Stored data

(* ===== verification/Dial.v ===== *)
(** Dialing and accepting (core/core/src/crypto/tls.rs, transport/tcp.rs, ws.rs, quic.rs):
    what each transport does before the first message, on the client and on the server,
    and whom it trusts.  Sockets, [rustls], [tungstenite] and [quinn] are an environment
    that answers each call, knowing every call made before. *)
From S2P Require Import Prelude Calls Net Text Core Channel Handshake.

(** ** TLS material (crypto/tls.rs) *)

(** [rustls], its PEM reader and the public roots: certificates, keys and trust anchors;
    reading the certificates and the first key of a PEM text; adding a certificate to a
    root store; whether a chain and a key belong together. *)
Class Rustls := {
  Cert : Type;
  PrivateKey : Type;
  Anchor : Type;
  pem_certs : string -> result string (list Cert);
  pem_key : string -> result string (option PrivateKey);
  to_anchor : Cert -> result string Anchor;
  TLS_SERVER_ROOTS : list Anchor;
  single_cert : list Cert -> PrivateKey -> result string unit;
}.

Inductive TlsVersion := Tls12 | Tls13.
(** What a builder without explicit versions offers. *)
Definition DEFAULT_VERSIONS : list TlsVersion := [Tls13; Tls12].
Definition ALPN : bytes := to_b "et1".

Section Tls.
Context `{Rustls}.

(** Whom a client accepts: anyone ([NoVerify]), or a chain to one of the anchors. *)
Inductive Trust := NoVerify | RootStore (roots : list Anchor).
Record TlsClient := mkTlsClient { tc_trust : Trust; tc_versions : list TlsVersion; tc_alpn : list bytes }.
Record TlsServer := mkTlsServer {
  ts_chain : list Cert;
  ts_key : PrivateKey;
  ts_versions : list TlsVersion;
  ts_alpn : list bytes;
}.

Definition parse_cert_chain (pem : string) : Result (list Cert) :=
  certs ← map_err (fun e => Crypto ("parse cert pem: " +:+ e)) (pem_certs pem);
  match certs with [] => Err (Crypto "no certificates in PEM") | _ => Ok certs end.
Definition parse_private_key (pem : string) : Result PrivateKey :=
  k ← map_err (fun e => Crypto ("parse key pem: " +:+ e)) (pem_key pem);
  ok_or (Crypto "no private key in PEM") k.

(** Adding certificates one by one stops at the first that is no anchor. *)
Fixpoint add_roots (certs : list Cert) : Result (list Anchor) :=
  match certs with
  | [] => Ok []
  | c :: r =>
    a ← map_err (fun e => Crypto ("add pinned cert: " +:+ e)) (to_anchor c);
    l ← add_roots r; Ok (a :: l)
  end.
Definition client_roots (pinned_pem : option string) : Result (list Anchor) :=
  match pinned_pem with
  | Some pem => certs ← parse_cert_chain pem; add_roots certs
  | None => Ok TLS_SERVER_ROOTS
  end.
Definition client_with (versions : list TlsVersion) (skip_verify : bool) (pinned_pem : option string) : Result TlsClient :=
  trust ← (if skip_verify then Ok NoVerify else RootStore <$> client_roots pinned_pem);
  Ok (mkTlsClient trust versions [ALPN]).
Definition client_config : bool -> option string -> Result TlsClient := client_with DEFAULT_VERSIONS.
Definition quic_client_config : bool -> option string -> Result TlsClient := client_with [Tls13].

What you need to do:
Provide the count of lines above that contain "mkTlsClient", without any other words.

Task output:
2